• WHAT THIS TASK INVOLVES: The expected output is every entry, repeated word for word.

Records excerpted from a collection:
____
(** A formatted field never loses digits: [{:04}] and [{:02}] pad only. *)
Definition format_ymd (year month day : Z) : str :=
  let tail := [45] ++ pad_zero 2 (show_u month) ++ [45] ++ pad_zero 2 (show_u day) in
  if year <? 0 then [45] ++ pad_zero 4 (show_u (Z.abs year)) ++ tail
  else pad_zero 4 (show_u year) ++ tail.

(** ** Lemmas: calendar arithmetic *)

(** A civil date the calendar accepts. *)
Definition valid_civil (year month day : Z) : Prop :=
  1 ≤ month ≤ 12 ∧ 1 ≤ day ≤ days_in_month year month.

Lemma is_leap_year_mod y :
  is_leap_year y = true ↔ (y mod 4 = 0 ∧ y mod 100 ≠ 0) ∨ y mod 400 = 0.
Proof. unfold is_leap_year. dlia. Qed.

(** The truncating divisions of the code compute the floored era. *)
Lemma era_year (n : Z) : Z.quot (if 0 <=? n then n else n - 399) 400 = n / 400.
Proof. destruct (0 <=? n) eqn:Hn; dlia. Qed.

Lemma era_day (n : Z) : Z.quot (if 0 <=? n then n else n - 146096) 146097 = n / 146097.
Proof. destruct (0 <=? n) eqn:Hn; dlia. Qed.
(* ===== verification/Privacy.v ===== *)
(** * Privacy: detection and redaction of identity patterns

    Models [crates/tick-diagnostics/src/privacy.rs].  The scanners work on the
    UTF-8 bytes of the text ([text.as_bytes()]); positions are byte offsets.
    Each scanner is a body, what one iteration does at [index], run by
    [scan_loop]; a Rust panic is the [Err] of a [Fault]. *)
From S2P Require Import Prelude Text.

Inductive Fault := IndexOutOfBounds | NotCharBoundary | OutOfFuel.
#[export] Instance Fault_eq_dec : EqDecision Fault.
Proof. solve_decision. Defined.

Definition PII_SCAN_ENABLED : bool := true.
Definition MAX_PII_FINDINGS : nat := 32.

Module PiiKind.
Inductive PiiKind :=
| UserProfilePath | MachineName | EnvironmentVariable | IpAddress | EmailAddress
| WindowsAccountName.
End PiiKind.
Abbreviation PiiKind := PiiKind.PiiKind.
#[export] Instance PiiKind_eq_dec : EqDecision PiiKind.
Proof. solve_decision. Defined.

Record PiiFinding := mkFinding { finding_kind : PiiKind; field : str; offset : nat }.
Record PiiSpan := mkSpan { span_start : nat; span_end : nat; span_kind : PiiKind }.

(** ** Byte classes *)

Definition is_ascii_whitespace (b : Z) : bool :=
  (b =? 32) || (b =? 9) || (b =? 10) || (b =? 12) || (b =? 13).
Definition is_ascii_alphanumeric (b : Z) : bool := is_ascii_alphabetic b || is_ascii_digit b.

Definition one_of (cs : string) (b : Z) : bool := existsb (Z.eqb b) (lit cs).

Definition is_segment_byte (b : Z) : bool :=
  negb (is_ascii_whitespace b) && negb (one_of "'<>|?*:;" b || (b =? 34)).
Definition is_ident_byte (b : Z) : bool := is_ascii_alphanumeric b || one_of "_-." b.
Definition is_local_byte (b : Z) : bool :=
  is_ascii_alphanumeric b || one_of "._%+-=!#$'*/?^`{|}~&" b.
Definition is_domain_byte (b : Z) : bool := is_ascii_alphanumeric b || (b =? 45).

Definition eq_ignore_ascii_case (a b : bytes) : bool :=
  bytes_eqb (map to_ascii_lower a) (map to_ascii_lower b).

(** ** The loops the scanners share *)

(** [while i < len && p(bytes[i]) { i += 1 }], and with at most [k] steps. *)
Fixpoint run_length (p : Z → bool) (bs : bytes) : nat :=
  match bs with
  | [] => 0
  | b :: rest => if p b then S (run_length p rest) else 0
  end.
Definition while_up (p : Z → bool) (bs : bytes) (i : nat) : nat :=
  (i + run_length p (drop i bs))%nat.

(** [while i > low && p(bytes[i - 1]) { i -= 1 }] *)
Fixpoint while_down (p : Z → bool) (bs : bytes) (low i : nat) : nat :=
  match i with
  | O => O
  | S j => if (low <? i)%nat && p (byte_at bs j) then while_down p bs low j else i
  end.

(** What an iteration does: move on by one, or push a span and jump. *)
Inductive Iteration := Next | Push (span : PiiSpan) (index : nat).

Fixpoint scan_loop (fuel : nat) (body : nat → result Fault Iteration) (len cap : nat)
    (index : nat) (spans : list PiiSpan) : result Fault (list PiiSpan) :=
  if (index <? len)%nat then
    match fuel with
    | O => Err OutOfFuel
    | S fuel' =>
        match body index with
        | Err e => Err e
        | Ok Next => scan_loop fuel' body len cap (S index) spans
        | Ok (Push span index') =>
            let spans' := spans ++ [span] in
            if (cap <=? length spans')%nat then Ok spans'
            else scan_loop fuel' body len cap index' spans'
        end
    end
  else Ok spans.

Definition scan (body : nat → result Fault Iteration) (bs : bytes) (cap : nat)
    (spans : list PiiSpan) : result Fault (list PiiSpan) :=
  scan_loop (length bs) body (length bs) cap 0 spans.

(** ** The scanners *)

Definition user_profile_base (bs : bytes) (index : nat) : option nat :=
  let len := length bs in
  if ((index + 9 <=? len)%nat && is_ascii_alphabetic (byte_at bs index)
      && (byte_at bs (index + 1) =? 58) && (byte_at bs (index + 2) =? 92)
      && eq_ignore_ascii_case (slice bs (index + 3) (index + 9)) (lit "users\"))%bool
  then Some (index + 9)%nat
  else if ((index + 7 <=? len)%nat && (byte_at bs index =? 92)
      && eq_ignore_ascii_case (slice bs (index + 1) (index + 7)) (lit "users\"))%bool
  then Some (index + 7)%nat
  else None.

Definition user_profile_body (bs : bytes) (index : nat) : result Fault Iteration :=
  match user_profile_base bs index with
  | None => Ok Next
  | Some base_end =>
      let stop := while_up is_segment_byte bs base_end in
      let stop := while_down (one_of "\/.,") bs index stop in
      Ok (Push (mkSpan index stop PiiKind.UserProfilePath) stop)
  end.

Definition scan_user_profile_path (bs : bytes) (spans : list PiiSpan) (cap : nat) :=
  scan (user_profile_body bs) bs cap spans.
____
• TASK RESULT:
(** A formatted field never loses digits: [{:04}] and [{:02}] pad only. *)
Definition format_ymd (year month day : Z) : str :=
  let tail := [45] ++ pad_zero 2 (show_u month) ++ [45] ++ pad_zero 2 (show_u day) in
  if year <? 0 then [45] ++ pad_zero 4 (show_u (Z.abs year)) ++ tail
  else pad_zero 4 (show_u year) ++ tail.

(** ** Lemmas: calendar arithmetic *)

(** A civil date the calendar accepts. *)
Definition valid_civil (year month day : Z) : Prop :=
  1 ≤ month ≤ 12 ∧ 1 ≤ day ≤ days_in_month year month.

Lemma is_leap_year_mod y :
  is_leap_year y = true ↔ (y mod 4 = 0 ∧ y mod 100 ≠ 0) ∨ y mod 400 = 0.
Proof. unfold is_leap_year. dlia. Qed.

(** The truncating divisions of the code compute the floored era. *)
Lemma era_year (n : Z) : Z.quot (if 0 <=? n then n else n - 399) 400 = n / 400.
Proof. destruct (0 <=? n) eqn:Hn; dlia. Qed.

Lemma era_day (n : Z) : Z.quot (if 0 <=? n then n else n - 146096) 146097 = n / 146097.
Proof. destruct (0 <=? n) eqn:Hn; dlia. Qed.
(* ===== verification/Privacy.v ===== *)
(** * Privacy: detection and redaction of identity patterns

    Models [crates/tick-diagnostics/src/privacy.rs].  The scanners work on the
    UTF-8 bytes of the text ([text.as_bytes()]); positions are byte offsets.
    Each scanner is a body, what one iteration does at [index], run by
    [scan_loop]; a Rust panic is the [Err] of a [Fault]. *)
From S2P Require Import Prelude Text.

Inductive Fault := IndexOutOfBounds | NotCharBoundary | OutOfFuel.
#[export] Instance Fault_eq_dec : EqDecision Fault.
Proof. solve_decision. Defined.

Definition PII_SCAN_ENABLED : bool := true.
Definition MAX_PII_FINDINGS : nat := 32.

Module PiiKind.
Inductive PiiKind :=
| UserProfilePath | MachineName | EnvironmentVariable | IpAddress | EmailAddress
| WindowsAccountName.
End PiiKind.
Abbreviation PiiKind := PiiKind.PiiKind.
#[export] Instance PiiKind_eq_dec : EqDecision PiiKind.
Proof. solve_decision. Defined.

Record PiiFinding := mkFinding { finding_kind : PiiKind; field : str; offset : nat }.
Record PiiSpan := mkSpan { span_start : nat; span_end : nat; span_kind : PiiKind }.

(** ** Byte classes *)

Definition is_ascii_whitespace (b : Z) : bool :=
  (b =? 32) || (b =? 9) || (b =? 10) || (b =? 12) || (b =? 13).
Definition is_ascii_alphanumeric (b : Z) : bool := is_ascii_alphabetic b || is_ascii_digit b.

Definition one_of (cs : string) (b : Z) : bool := existsb (Z.eqb b) (lit cs).

Definition is_segment_byte (b : Z) : bool :=
  negb (is_ascii_whitespace b) && negb (one_of "'<>|?*:;" b || (b =? 34)).
Definition is_ident_byte (b : Z) : bool := is_ascii_alphanumeric b || one_of "_-." b.
Definition is_local_byte (b : Z) : bool :=
  is_ascii_alphanumeric b || one_of "._%+-=!#$'*/?^`{|}~&" b.
Definition is_domain_byte (b : Z) : bool := is_ascii_alphanumeric b || (b =? 45).

Definition eq_ignore_ascii_case (a b : bytes) : bool :=
  bytes_eqb (map to_ascii_lower a) (map to_ascii_lower b).

(** ** The loops the scanners share *)

(** [while i < len && p(bytes[i]) { i += 1 }], and with at most [k] steps. *)
Fixpoint run_length (p : Z → bool) (bs : bytes) : nat :=
  match bs with
  | [] => 0
  | b :: rest => if p b then S (run_length p rest) else 0
  end.
Definition while_up (p : Z → bool) (bs : bytes) (i : nat) : nat :=
  (i + run_length p (drop i bs))%nat.

(** [while i > low && p(bytes[i - 1]) { i -= 1 }] *)
Fixpoint while_down (p : Z → bool) (bs : bytes) (low i : nat) : nat :=
  match i with
  | O => O
  | S j => if (low <? i)%nat && p (byte_at bs j) then while_down p bs low j else i
  end.

(** What an iteration does: move on by one, or push a span and jump. *)
Inductive Iteration := Next | Push (span : PiiSpan) (index : nat).

Fixpoint scan_loop (fuel : nat) (body : nat → result Fault Iteration) (len cap : nat)
    (index : nat) (spans : list PiiSpan) : result Fault (list PiiSpan) :=
  if (index <? len)%nat then
    match fuel with
    | O => Err OutOfFuel
    | S fuel' =>
        match body index with
        | Err e => Err e
        | Ok Next => scan_loop fuel' body len cap (S index) spans
        | Ok (Push span index') =>
            let spans' := spans ++ [span] in
            if (cap <=? length spans')%nat then Ok spans'
            else scan_loop fuel' body len cap index' spans'
        end
    end
  else Ok spans.

Definition scan (body : nat → result Fault Iteration) (bs : bytes) (cap : nat)
    (spans : list PiiSpan) : result Fault (list PiiSpan) :=
  scan_loop (length bs) body (length bs) cap 0 spans.

(** ** The scanners *)

Definition user_profile_base (bs : bytes) (index : nat) : option nat :=
  let len := length bs in
  if ((index + 9 <=? len)%nat && is_ascii_alphabetic (byte_at bs index)
      && (byte_at bs (index + 1) =? 58) && (byte_at bs (index + 2) =? 92)
      && eq_ignore_ascii_case (slice bs (index + 3) (index + 9)) (lit "users\"))%bool
  then Some (index + 9)%nat
  else if ((index + 7 <=? len)%nat && (byte_at bs index =? 92)
      && eq_ignore_ascii_case (slice bs (index + 1) (index + 7)) (lit "users\"))%bool
  then Some (index + 7)%nat
  else None.

Definition user_profile_body (bs : bytes) (index : nat) : result Fault Iteration :=
  match user_profile_base bs index with
  | None => Ok Next
  | Some base_end =>
      let stop := while_up is_segment_byte bs base_end in
      let stop := while_down (one_of "\/.,") bs index stop in
      Ok (Push (mkSpan index stop PiiKind.UserProfilePath) stop)
  end.

Definition scan_user_profile_path (bs : bytes) (spans : list PiiSpan) (cap : nat) :=
  scan (user_profile_body bs) bs cap spans.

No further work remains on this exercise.